Every imaging algorithm has a variety of free parameters that can significantly affect the final image. We adopted a two-stage imaging approach to control and evaluate biases in the reconstructions from our choices of these parameters. In the first stage, four teams worked independently to reconstruct the first EHT images of M87* using an early engineering data release. The teams worked without interaction to minimize shared bias, yet each produced an image with a similar prominent feature: a ring of diameter ∼38–44 μas with enhanced brightness to the south (see Figure 4 in Paper IV).
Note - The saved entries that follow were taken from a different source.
Lemma upload_loop_spec fuel cs c retries hint o first st old s :
  0 < cs → (length full - o < fuel)%nat → (o ≤ length full)%nat →
  (o = 0%nat ∧ file target remote s = old ∨ holds o s) →
  wp (upload_loop compress fuel target remote cs c retries hint (drop o full) (Z.of_nat o) first st)
     (upload_post old cs o st s) s.
Proof.
  intros Hcs. revert o first st s.
  induction fuel as [|fuel IH]; intros o first st s Hfuel Ho Hpre; [lia|]. cbn [upload_loop].
  unfold read_at. rewrite (proj2 (Z.ltb_ge cs 0)) by lia.
  set (n := Z.to_nat cs). set (raw := take n (drop o full)).
  assert (length raw = min n (length full - o)) as Hlr by (unfold raw; by rewrite length_take, length_drop).
  destruct raw as [|b raw'] eqn:Hraw.
  { apply wp_ret. assert (o = length full) as Heq by (simpl in Hlr; lia).
    split; [done|]. rewrite decide_True by done.
    rewrite Heq, Nat.sub_diag, chunks_for_nil by done. split_and!; [done..|lia]. }
  assert (0 < length raw)%nat as Hpos by (rewrite Hraw; simpl; lia).
  rewrite <- Hraw in *. clear Hraw b raw'.
  assert (raw `prefix_of` drop o full) as Hpre' by apply prefix_take.
  apply wp_bind. eapply wp_mono; [apply (send_chunk_spec c retries _ raw o old s Hpre' Ho)|].
  { destruct Hpre as [?|Hh]; [by left|]. right. exists o. split; [lia|done]. }
  intros [[x|]|x|] s1 [Hoth Hr]; [| | |done].
  - rewrite drop_drop.
    replace (Z.of_nat o + Z.of_nat (length raw)) with (Z.of_nat (o + length raw)) by lia.
    assert (drop (o + n) full = drop (o + length raw) full) as ->.
    { destruct (decide (n ≤ length full - o)%nat); [f_equal; lia|]. by rewrite !drop_ge by lia. }
    eapply wp_mono; [apply (IH (o + length raw)%nat); [lia|lia|by right]|].
    intros r s2 [Hoth2 Hr2]. split; [by etrans|].
    destruct r as [st'|x'|]; [| |done].
    + destruct Hr2 as (Hf & Hb & Hc). rewrite decide_False by lia.
      rewrite Hb, Hc, (chunks_for_step cs (length full - o)) by lia.
      split_and!.
      * destruct (decide (o + length raw = length full)%nat) as [Heq|]; [|done].
        unfold holds in *. by rewrite Hf, Hr, Heq.
      * unfold count. by destruct (pick compress c raw).
      * unfold count. destruct (pick compress c raw). simpl.
        destruct (decide (n ≤ length full - o)%nat).
        -- replace (length full - (o + length raw))%nat with (length full - o - n)%nat by lia.
           fold n. lia.
        -- replace (length full - (o + length raw))%nat with 0%nat by lia.
           fold n. replace (length full - o - n)%nat with 0%nat by lia. lia.
    + eapply partial_widen; [| |exact Hr2]; lia.
  - apply wp_raise. split; [done|]. eapply partial_widen; [| |exact Hr]; lia.
  - split; [done|]. eapply partial_widen; [| |exact Hr]; lia.
Qed.
End upload.

(** Where [chunked_upload] leaves the remote file when it starts at byte
    [length R] of a file that holds [R] ([R] empty: from scratch, whatever is
    there). *)
Definition upload_outcome (t remote : string) (R L : bytes) (cs : Z) (s : S)
    (r : res exn UploadStats) (s' : S) : Prop :=
  let full := R ++ drop (length R) L in
  others t remote s s' ∧
  match r with
  | Ret st =>
      (if decide (length L ≤ length R)%nat then file t remote s' = file t remote s
       else file t remote s' = Some full) ∧
      bytes_total st = Z.of_nat (length L) ∧
      chunks st = chunks_for cs (length L - length R)
  | Raise _ => (R = [] ∧ file t remote s' = file t remote s) ∨
               ∃ n, (length R ≤ n)%nat ∧ file t remote s' = Some (take n full)
  | Spin => False
  end.
Lemma chunked_upload_spec t local remote cs c retries hint R L (h : host S) :
  0 < cs → lfs h !! local = Some L → (R = [] ∨ file t remote (svc h) = Some R) →
  wp (chunked_upload compress t local remote cs c retries (Z.of_nat (length R)) hint)
     (λ r h', lfs h' = lfs h ∧ upload_outcome t remote R L cs (svc h) r (svc h')) h.
Proof.
  intros Hcs HL HR. unfold chunked_upload, wp. erewrite bind_run by done. rewrite HL.
  set (full := R ++ drop (length R) L).
  assert ((if 0 <? Z.of_nat (length R) then drop (Z.to_nat (Z.of_nat (length R))) L else L)
    = drop (length R) full) as ->.
  { unfold full. rewrite drop_app_length, Nat2Z.id. destruct R; [done|]. by rewrite (proj2 (Z.ltb_lt _ _)). }
  assert (length full = length R + (length L - length R))%nat as Hfl.
  { unfold full. by rewrite length_app, length_drop. }
  assert (length full - length R = length L - length R)%nat as Hlen by lia.
  set (fuel := Datatypes.S (length (drop (length R) full))). set (st0 := stats0 (Z.of_nat (length L))).
  pose proof (upload_loop_spec t remote full fuel cs c retries hint (length R)
    (Z.of_nat (length R) =? 0) st0 (file t remote (svc h)) (svc h) Hcs) as Hspec.
  unfold wp, on_svc in *.
  destruct (upload_loop _ _ _ _ _ _ _ _ _ _ _ _ (svc h)) as [r s']. simpl in *.
  split; [done|]. destruct Hspec as [Hoth Hr].
  - unfold fuel. rewrite length_drop. lia.
  - unfold full. rewrite length_app. lia.
  - destruct HR as [->|HR]; [by left|]. right. unfold holds. rewrite HR. unfold full.
    by rewrite take_app_length.
  - split; [exact Hoth|]. destruct r as [st|x|]; [| |done].
    + destruct Hr as (Hf & Hb & Hc). rewrite Hc, Hlen. split_and!; [|done|simpl; lia].
      unfold holds in Hf. rewrite take_ge in Hf by done.
      case_decide as Hd1; case_decide as Hd2; try done; lia.
    + destruct Hr as [[Ho Hs]|(n & Hn & Hs)]; [left|right].
      * destruct R; [by split|done].
      * exists n. split; [lia|exact Hs].
Qed.

(** C5: [chunked_upload] ends.  When it returns and the local file has bytes
    beyond the resume point, the remote file holds what was there before that
    point followed by exactly those bytes (so an upload from scratch of a file
    that is not empty leaves exactly the local file); when the local file has
    none (it is empty, or no longer than the resume point), the remote file is
    left as it was, absent or old.  No other file of any
    target has changed, and the statistics count the chunks; when it raises,
    the remote file is the old one or a prefix of the intended one, so the
    upload can be resumed. *)
Theorem chunked_upload_exact t local remote cs c retries hint R L (h : host S) :
  0 < cs → lfs h !! local = Some L → (R = [] ∨ file t remote (svc h) = Some R) →
  wp (chunked_upload compress t local remote cs c retries (Z.of_nat (length R)) hint)
     (λ r h', lfs h' = lfs h ∧ upload_outcome t remote R L cs (svc h) r (svc h')) h.
Proof. apply chunked_upload_spec. Qed.

(** The remote file can be taken up where it ends: absent, or a prefix. *)
Definition resumable (t remote : string) (L : bytes) (s : S) : Prop :=
  ∀ c, file t remote s = Some c → c `prefix_of` L.
Lemma resumable_unchanged t remote L s s' :
  file t remote s' = file t remote s → resumable t remote L s → resumable t remote L s'.
Proof. intros Hf Hr c. rewrite Hf. apply Hr. Qed.

(** A call through [on_svc] that only reads. *)
Lemma wp_on_svc {A} (m : M S exn A) (Q : res exn A → host S → Prop) (h : host S) :
  wp m (λ r s', Q r (Host (lfs h) s')) (svc h) → wp (on_svc m) Q h.
Proof. unfold wp, on_svc. by destruct (m (svc h)) as [r s']. Qed.
Lemma fs_stat_spec t p s :
  wp (fs_stat t p) (λ r s', same_files s s' ∧
    match r with
    | Ret st => match file t p s with Some c => st_size st = Z.of_nat (length c) | None => st_size st = 0 end
    | Raise _ => True
    | Spin => False
    end) s.
Proof.
  unfold fs_stat. apply wp_bind. pose proof (stat_law t p s) as Hlaw. unfold wp at 1.
  destruct (call t "fs.stat" _ _ s) as [[j|x|] s1]; simpl in *; destruct Hlaw as [Hsame Hj]; [|by split|done].
  unfold need_str, wp, lift, mbind, M_bind.
  destruct (jget "name" j) as [[]|]; simpl; try by split.
  destruct (jget "type" j) as [[]|]; simpl; try by split.
  destruct (bool_decide _); simpl; try by split.
  destruct (file t p s) as [c|]; [rewrite Hj|destruct Hj as [->| ->]]; simpl;
    destruct (jget "modified" j) as [[]|]; simpl; by split.
Qed.

(** The verification step sends nothing and changes nothing. *)
Lemma verify_hash_spec t remote local L h : lfs h !! local = Some L →
  wp (verify_hash sha256 t remote local) (λ r h', lfs h' = lfs h ∧ same_files (svc h) (svc h') ∧
    match r with
    | Ret sha => sha = sha256 L
    | Raise _ => True
    | Spin => False
    end) h.
Proof.
  intros HL. unfold verify_hash, wp. erewrite bind_run by done. rewrite HL.
  apply wp_bind, wp_on_svc. unfold fs_hash. apply wp_bind.
  pose proof (hash_law t remote (svc h)) as Hlaw. unfold wp at 1.
  destruct (call t "fs.hash" _ _ (svc h)) as [[j|x|] s1]; simpl in *; destruct Hlaw as [Hsame Hj];
    [|by split_and!|done].
  unfold need_str, need_int, wp, lift, mbind, M_bind.
  destruct (jget "path" j) as [[]|], (jget "algo" j) as [[]|], (jget "hash" j) as [[]|],
    (jget "size" j) as [[]|]; simpl; try by split_and!.
  case_match; by split_and!.
Qed.

(** The probe finds the size of what is there, and changes nothing. *)
Lemma probe_spec t remote resume (h : host S) :
  wp (probe t remote resume) (λ r h', lfs h' = lfs h ∧ same_files (svc h) (svc h') ∧
    match r with
    | Ret (Some n) => n = Z.of_nat (length (default [] (file t remote (svc h))))
    | Spin => False
    | _ => True
    end) h.
Proof.
  unfold probe. destruct resume; [|by apply wp_ret].
  apply wp_catch, wp_bind, wp_on_svc. eapply wp_mono; [apply fs_stat_spec|].
  intros [st|x|] s1 [Hsame Hst]; [| |done].
  - apply wp_ret. split_and!; [done|done|]. by destruct (file t remote (svc h)).
  - destruct (is_exception x); [apply wp_ret|apply wp_raise]; by split_and!.
Qed.
Lemma verified_spec t remote local verify L h : lfs h !! local = Some L →
  wp (verified sha256 t remote local verify) (λ r h', lfs h' = lfs h ∧
    same_files (svc h) (svc h') ∧ r ≠ Spin) h.
Proof.
  intros HL. unfold verified. destruct verify; [|by apply wp_ret]. apply wp_fmap.
  eapply wp_mono; [by apply (verify_hash_spec t remote local L)|].
  intros [sha|x|] h' (Hl & Hs & Hr); [| |done]; by split_and!.
Qed.
(** What the upload step leaves of a resumable file. *)
Lemma upload_resumable t remote R L cs s r s' : L ≠ [] → R `prefix_of` L →
  (R = [] ∨ file t remote s = Some R) → resumable t remote L s →
  upload_outcome t remote R L cs s r s' →
  match r with
  | Ret _ => file t remote s' = Some L
  | Raise _ => resumable t remote L s'
  | Spin => False
  end.
Proof.
  intros Hne [tl ->] HR Hres [_ Hr]. rewrite drop_app_length in Hr.
  destruct r as [st|x|]; [| |done].
  - destruct Hr as [Hr _]. case_decide as Hle; [|done]. rewrite length_app in Hle.
    destruct tl; [|simpl in Hle; lia]. rewrite app_nil_r in *. rewrite Hr. by destruct HR.
  - destruct Hr as [[_ Hs]|(n & _ & Hs)]; [by eapply resumable_unchanged|].
    intros c0 Hc0. rewrite Hs in Hc0. injection Hc0 as <-. apply prefix_take.
Qed.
In the second imaging stage, we developed three imaging pipelines, each using a different software package and associated methodology. Each pipeline surveyed a range of imaging parameters, producing between ∼10³ and 10⁴ images from different parameter combinations. We determined a "Top-Set" of parameter combinations that both produced images of M87* that were consistent with the observed data and that reconstructed accurate images from synthetic data sets corresponding to four known geometric models (ring, crescent, filled disk, and asymmetric double source). For all pipelines, the Top-Set images showed an asymmetric ring with a diameter of ∼40 μas, with differences arising primarily in the effective angular resolutions achieved by different methods.
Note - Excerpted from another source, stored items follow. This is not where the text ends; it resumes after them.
(** What listening leaves alone. *)
Definition listening : relation (gdb E) := λ w w', out w' = out w ∧ acked w' = acked w ∧ time w ≤ time w'.
#[local] Instance listening_preorder : PreOrder listening.
Proof. split; [by intros w|]. intros w1 w2 w3 (? & ? & ?) (? & ? & ?). split_and!; [congruence..|lia]. Qed.
(** ... and what talking does besides: no interrupt goes out. *)
Definition talking : relation (gdb E) := λ w w', (∃ os, out w' = out w ++ os ∧ ctrl_c ∉ os) ∧ time w ≤ time w'.
#[local] Instance talking_preorder : PreOrder talking.
Proof.
  split; [by intros w; split; [exists []; rewrite app_nil_r; split; [|apply not_elem_of_nil]|]|].
  intros w1 w2 w3 [(o1 & Ho1 & ?) ?] [(o2 & Ho2 & ?) ?]. split; [|lia].
  exists (o1 ++ o2). rewrite Ho2, Ho1, <-(assoc_L (++)). split; [done|]. by apply not_elem_of_app.
Qed.
Lemma listening_talking {A} (m : MG A) : respects listening m → respects talking m.
Proof.
  intros Hm w. destruct (Hm w) as (Ho & _ & ?). split; [|done]. exists []. rewrite app_nil_r.
  split; [done|apply not_elem_of_nil].
Qed.
Lemma listening_io {A} (m : M E io_exn A) : (∀ e, monotonic e ≤ monotonic (m e).2) → respects listening (g_io m).
Proof.
  intros Hm w. unfold listening, g_io, time. specialize (Hm (g_env w)).
  by destruct (m (g_env w)) as [[a|x|] e].
Qed.
Lemma listening_get : respects listening (get : MG _).
Proof. intros w. reflexivity. Qed.
Lemma listening_set r wr : respects listening (g_set r wr : MG unit).
Proof. done. Qed.
#[local] Hint Resolve listening_get listening_set open_clock read_clock write_clock close_clock listening_io : respects.
Lemma listening_ends : respects listening (ends_of : MG _).
Proof. unfold ends_of. apply (respects_bind _); [apply listening_get|]. intros. respects_tac. Qed.
Lemma listening_read r n t d : respects listening (g_read r n t d : MG _).
Proof.
  destruct d; simpl; [apply (respects_bind _); [apply listening_get|intros w]|];
    apply listening_io; intros; apply read_clock.
Qed.
#[local] Hint Resolve listening_ends listening_read : respects.
Lemma listening_skip fuel r t d : respects listening (skip_to_dollar fuel r t d : MG _).
Proof. induction fuel; simpl; respects_tac. Qed.
Lemma listening_body fuel r t d buf : respects listening (read_body fuel r t d buf : MG _).
Proof. revert buf. induction fuel; intros; simpl; respects_tac. Qed.
#[local] Hint Resolve listening_skip listening_body : respects.
Lemma listening_write c b : respects listening (g_io (write_drain c b) : MG _).
Proof. apply listening_io. intros. apply write_clock. Qed.
#[local] Hint Resolve listening_write : respects.
Lemma listening_recv fuel t d : respects listening (recv_by fuel t d : MG _).
Proof. unfold recv_by. respects_tac. Qed.
#[local] Hint Resolve listening_recv : respects.
Lemma listening_within fuel t l : respects listening (recv_within fuel t l : MG _).
Proof.
  unfold recv_within. destruct (l <=? 0); [respects_tac|]. apply (respects_bind _); [apply listening_get|].
  intros. respects_tac.
Qed.
Lemma listening_close : respects listening (g_close_locked : MG _).
Proof.
  unfold g_close_locked. apply (respects_bind _); [apply listening_get|]. intros w.
  respects_tac.
Qed.
Lemma talking_log p : p ≠ ctrl_c → respects talking (log_out p : MG _).
Proof.
  intros Hp w. split; [|simpl; reflexivity]. exists [p]. split; [done|]. by intros ?%list_elem_of_singleton.
Qed.
Lemma talking_acked p : respects talking (log_acked p : MG _).
Proof.
  intros w. split; [|simpl; reflexivity]. exists []. simpl. rewrite app_nil_r. split; [done|apply not_elem_of_nil].
Qed.
#[local] Hint Resolve listening_talking talking_acked listening_within listening_close : respects.
Lemma talking_send p t : p ≠ ctrl_c → respects talking (g_send p t : MG _).
Proof.
  intros Hp. pose proof (talking_log p Hp). unfold g_send. respects_tac;
    apply listening_talking, listening_io; intros; apply read_clock.
Qed.
Lemma talking_ensure fuel : respects talking (g_ensure_connected channel fuel : MG _).
Proof.
  assert (respects talking (g_send hello GDB_TIMEOUT : MG _)) by (by apply talking_send).
  unfold g_ensure_connected. apply (respects_bind _); [apply listening_talking, listening_get|]. intros w.
  respects_tac.
Qed.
For each pipeline, we determined the single combination of fiducial imaging parameters out of the Top-Set that performed best across all the synthetic data sets and for each associated imaging methodology (see Figure 11 in Paper IV). Because the angular resolutions of the reconstructed images vary among the pipelines, we blurred each image with a circular Gaussian to a common, conservative angular resolution of 20 μas. The top part of Figure 3 shows an image of M87* on April 11 obtained by averaging the three pipelines' blurred fiducial images. The image is dominated by a ring with an asymmetric azimuthal profile that is oriented at a position angle ∼170° east of north. Although the measured position angle increases by ∼20° between the first two days and the last two days, the image features are broadly consistent across the different imaging methods and across all four observing days. This is shown in the bottom part of Figure 3, which reports the images on different days (see also Figure 15 in Paper IV). These results are also consistent with those obtained from visibility-domain fitting of geometric and general-relativistic magnetohydrodynamics (GRMHD) models (Paper VI).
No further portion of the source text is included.